» **Assigned task**
Copy out the data line by line exactly, from its start to the line bearing "destruct (signOut_clears_session Scenario.clientID", inclusive.

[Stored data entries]
Lemma signOut_clears_session_scenario :
  getAccessToken (this Scenario.signed_in_two_subscribers) (Some "urn:api") =
    Some "tok1" ∧
  ∃ w',
    signOut Scenario.clientID (Some "https://app")
        Scenario.signed_in_two_subscribers =
      (tt, w', notifications false None Scenario.signed_in_two_subscribers ++
               [logout (Some "https://app") "abc"]) ∧
    _accessTokens (this w') = ∅ ∧
    getAccessToken (this w') (Some "urn:api") = None ∧
    getProfile (this w') = None ∧
    invoke 1001 "B" false None
      ∈ notifications false None Scenario.signed_in_two_subscribers.
Proof.
  split; [reflexivity|].
  destruct (signOut_clears_session Scenario.clientID (Some "https://app")
              Scenario.signed_in_two_subscribers)
    as (w' & _ & Hout & Hempty & Hnone & _ & Hprofile & _ & _ & Hall).
  exists w'. split; [exact Hout|]. split; [exact Hempty|].
  split; [apply Hnone|]. split; [exact Hprofile|].
  apply Hall. reflexivity.
Defined.

Lemma default_slot_invariant_scenario :
  is_Some (_accessTokens (this Scenario.signed_in_two_subscribers) !! DEFAULT_KEY) ∧
  _accessTokens
    (this (addAccessToken "tok1" 3601000 (Some "urn:api") Scenario.start).1.2)
    !! DEFAULT_KEY = Some (Details.mk "tok1" 3601000) ∧
  _accessTokens
    (this (addAccessToken "tok2" 7201000 (Some "urn:other") Scenario.signed_in).1.2)
    !! DEFAULT_KEY = Some (Details.mk "tok1" 3601000).
Proof.
  split; [|split].
  - apply (default_slot_invariant Scenario.error Scenario.clientID
             Scenario.signed_in_two_subscribers "urn:api"
             (Details.mk "tok1" 3601001)
             "" 0%Z None Scenario.start (Details.mk "" 0)).
    + exists Scenario.properties, "#access_token=tok1", 1000%Z,
        [call_subscribe "A"; tick 1001; call_subscribe "B";
         reply_checkSession (Some "urn:api") (Success Scenario.tok1);
         reply_userInfo Scenario.tok1 (Some "urn:api") (Success "alice")].
      reflexivity.
    + reflexivity.
  - apply (default_slot_invariant Scenario.error Scenario.clientID
             Scenario.start DEFAULT_KEY (Details.mk "" 0)
             "tok1" 3601000%Z (Some "urn:api") Scenario.start (Details.mk "" 0)).
    reflexivity.
  - apply (default_slot_invariant Scenario.error Scenario.clientID
             Scenario.start DEFAULT_KEY (Details.mk "" 0)
             "tok2" 7201000%Z (Some "urn:other") Scenario.signed_in
             (Details.mk "tok1" 3601000)).
    + reflexivity.
    + vm_compute. discriminate.
Defined.

(** C2, at a failing input.  The manager is signed in, so the default
    slot holds the entry of "tok1"; [checkSession("default")] then
    succeeds with "tok2": the guard of [addAccessToken] leaves the
    default slot alone, and the assignment under the audience, whose
    name is the default key, replaces the entry with that of "tok2". *)
Lemma default_slot_overwritten :
  let w' := (checkSession_callback Scenario.error (Some "default")
               (Success Scenario.tok2) Scenario.signed_in).1.2 in
  reachable Scenario.error Scenario.clientID Scenario.signed_in ∧
  _accessTokens (this Scenario.signed_in) !! DEFAULT_KEY =
    Some (Details.mk "tok1" 3601000) ∧
  _accessTokens (this w') !! DEFAULT_KEY = Some (Details.mk "tok2" 7201000) ∧
  _accessTokens (this w') !! DEFAULT_KEY ≠
    _accessTokens (this Scenario.signed_in) !! DEFAULT_KEY.
Proof.
  split; [|split; [|split]].
  - exists Scenario.properties, "#access_token=tok1", 1000%Z,
      [reply_checkSession None (Success Scenario.tok1);
       reply_userInfo Scenario.tok1 None (Success "alice")].
    reflexivity.
  - reflexivity.
  - reflexivity.
  - vm_compute. discriminate.
Qed.

Lemma subscribe_unsubscribe_scenario :
  _subscribers (this Scenario.one_subscriber) !! 1001%Z = None ∧
  ∃ w' w2,
    subscribe "B" Scenario.one_subscriber = (unsubscribe 1001, w', []) ∧
    _subscribers (this w') !! 1000%Z = Some "A" ∧
    _subscribers (this w') !! 1001%Z = Some "B" ∧
    unsubscribe 1001 Scenario.two_subscribers = (tt, w2, []) ∧
    _subscribers (this w2) !! 1001%Z = None ∧
    invoke 1000 "A" true None ∈ notifications true None w2.
Proof.
  split; [reflexivity|].
  destruct (subscribe_unsubscribe "B" Scenario.one_subscriber
              Scenario.two_subscribers true None)
    as (w' & w2 & Hsub & HB & _ & Hkept & Hun & Hgone & _ & _ & Hothers).
  exists w', w2. split; [exact Hsub|]. split.
  { apply Hkept; reflexivity. }
  split; [exact HB|]. split; [exact Hun|]. split; [exact Hgone|].
  apply Hothers.
  - vm_compute. discriminate.
  - reflexivity.
Defined.

(** C8, as stated, fails: "A" and "B" subscribe within the same
    millisecond.  Both are registered under the key 1000, so "B" takes
    the place of "A", which is no longer notified although it never
    unsubscribed; and the closure returned to "A" removes the
    registration of "B", which is then not notified either. *)
Lemma subscribe_same_timestamp :
  let '(unsubscribeA, wA, _) := subscribe "A" Scenario.start in
  let '(unsubscribeB, wB, _) := subscribe "B" wA in
  let '(_, w3, _) := unsubscribeA wB in
  _subscribers (this wA) !! 1000%Z = Some "A" ∧
  _subscribers (this wB) !! 1000%Z = Some "B" ∧
  notifications true None wB = [invoke 1000 "B" true None] ∧
  notifications true None w3 = [].
Proof. repeat split; reflexivity. Qed.

Lemma subscribers_notified_only_on_load_and_clear_scenario :
  invoke 1000 "A" false None
    ∈ (handle Scenario.error Scenario.clientID (call_signOut None)
         Scenario.two_subscribers).2 ∧
  _subscribers (this Scenario.two_subscribers) !! 1000%Z = Some "A".
Proof.
  assert (Hin : invoke 1000 "A" false None
                  ∈ (handle Scenario.error Scenario.clientID (call_signOut None)
                       Scenario.two_subscribers).2).
  { vm_compute. apply list_elem_of_In. simpl. tauto. }
  split; [exact Hin|].
  apply (subscribers_notified_only_on_load_and_clear Scenario.error
           Scenario.clientID (call_signOut None) Scenario.two_subscribers
           1000%Z "A" false None None Scenario.tok1).
  exact Hin.
Defined.

(** C4, at a concrete input: the fragment parses to [tok1] and the
    provider returns the profile "alice".  The fragment is cleared and
    the profile is stored, but the promise of [parseHash] resolves with
    no value. *)
Theorem parseHash_resolves_without_profile :
  let '(p0, w0, _) := parseHash (Auth0Error := Scenario.Error) Scenario.start in
  let '(p1, w1, _) := answer p0 (parsed (Success Scenario.tok1)) w0 in
  let '(p2, w2, _) := answer p1 (fetched (Success "alice")) w1 in
  location_hash w1 = "" ∧
  p2 = Settled (resolve None) ∧
  getProfile (this w2) = Some "alice".
Proof. repeat split; reflexivity. Qed.

(** ** Further scenarios *)

Lemma session_coupled_scenario :
  (isAuthenticated (this Scenario.signed_in) None = true ↔
   is_Some (getProfile (this Scenario.signed_in))) ∧
  isAuthenticated (this Scenario.signed_in) None = true.
Proof.
  split; [|reflexivity].
  apply (session_coupled Scenario.error Scenario.clientID Scenario.signed_in).
  exists Scenario.properties, "#access_token=tok1", 1000%Z,
    [reply_checkSession None (Success Scenario.tok1);
     reply_userInfo Scenario.tok1 None (Success "alice")].
  reflexivity.
Defined.

Lemma no_entry_under_empty_audience_scenario :
  let w := (run Scenario.error Scenario.clientID
              [reply_checkSession (Some "") (Success Scenario.tok1);
               reply_userInfo Scenario.tok1 (Some "") (Success "alice")]
              Scenario.start).1.2 in
  _accessTokens (this w) !! "" = None ∧
  getAccessToken (this w) (Some "") = Some "tok1".
Proof.
  intros w. split; [|reflexivity].
  apply (no_entry_under_empty_audience Scenario.error Scenario.clientID w).
  exists Scenario.properties, "#access_token=tok1", 1000%Z,
    [reply_checkSession (Some "") (Success Scenario.tok1);
     reply_userInfo Scenario.tok1 (Some "") (Success "alice")].
  reflexivity.
Defined.

Lemma nothing_cached_before_first_profile_scenario :
  let w := (run Scenario.error Scenario.clientID
              [call_checkSession (Some "urn:api") "openid";
               reply_checkSession (Some "urn:api") (Success Scenario.tok1);
               call_subscribe "A";
               reply_userInfo Scenario.tok1 (Some "urn:api")
                 (Failure Scenario.invalid_token)]
              Scenario.start).1.2 in
  _accessTokens (this w) = ∅ ∧ getProfile (this w) = None.
Proof.
  intros w.
  destruct (nothing_cached_before_first_profile (Auth0UserProfile := string)
              (Subscriber := string) Scenario.error Scenario.clientID
              Scenario.properties "#access_token=tok1" 1000%Z
              [call_checkSession (Some "urn:api") "openid";
               reply_checkSession (Some "urn:api") (Success Scenario.tok1);
               call_subscribe "A";
               reply_userInfo Scenario.tok1 (Some "urn:api")
                 (Failure Scenario.invalid_token)])
    as (Hempty & _ & _ & Hprofile & _).
  { repeat constructor. }
  split; [exact Hempty|exact Hprofile].
Defined.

» **Answer box**
Lemma signOut_clears_session_scenario :
  getAccessToken (this Scenario.signed_in_two_subscribers) (Some "urn:api") =
    Some "tok1" ∧
  ∃ w',
    signOut Scenario.clientID (Some "https://app")
        Scenario.signed_in_two_subscribers =
      (tt, w', notifications false None Scenario.signed_in_two_subscribers ++
               [logout (Some "https://app") "abc"]) ∧
    _accessTokens (this w') = ∅ ∧
    getAccessToken (this w') (Some "urn:api") = None ∧
    getProfile (this w') = None ∧
    invoke 1001 "B" false None
      ∈ notifications false None Scenario.signed_in_two_subscribers.
Proof.
  split; [reflexivity|].
  destruct (signOut_clears_session Scenario.clientID (Some "https://app")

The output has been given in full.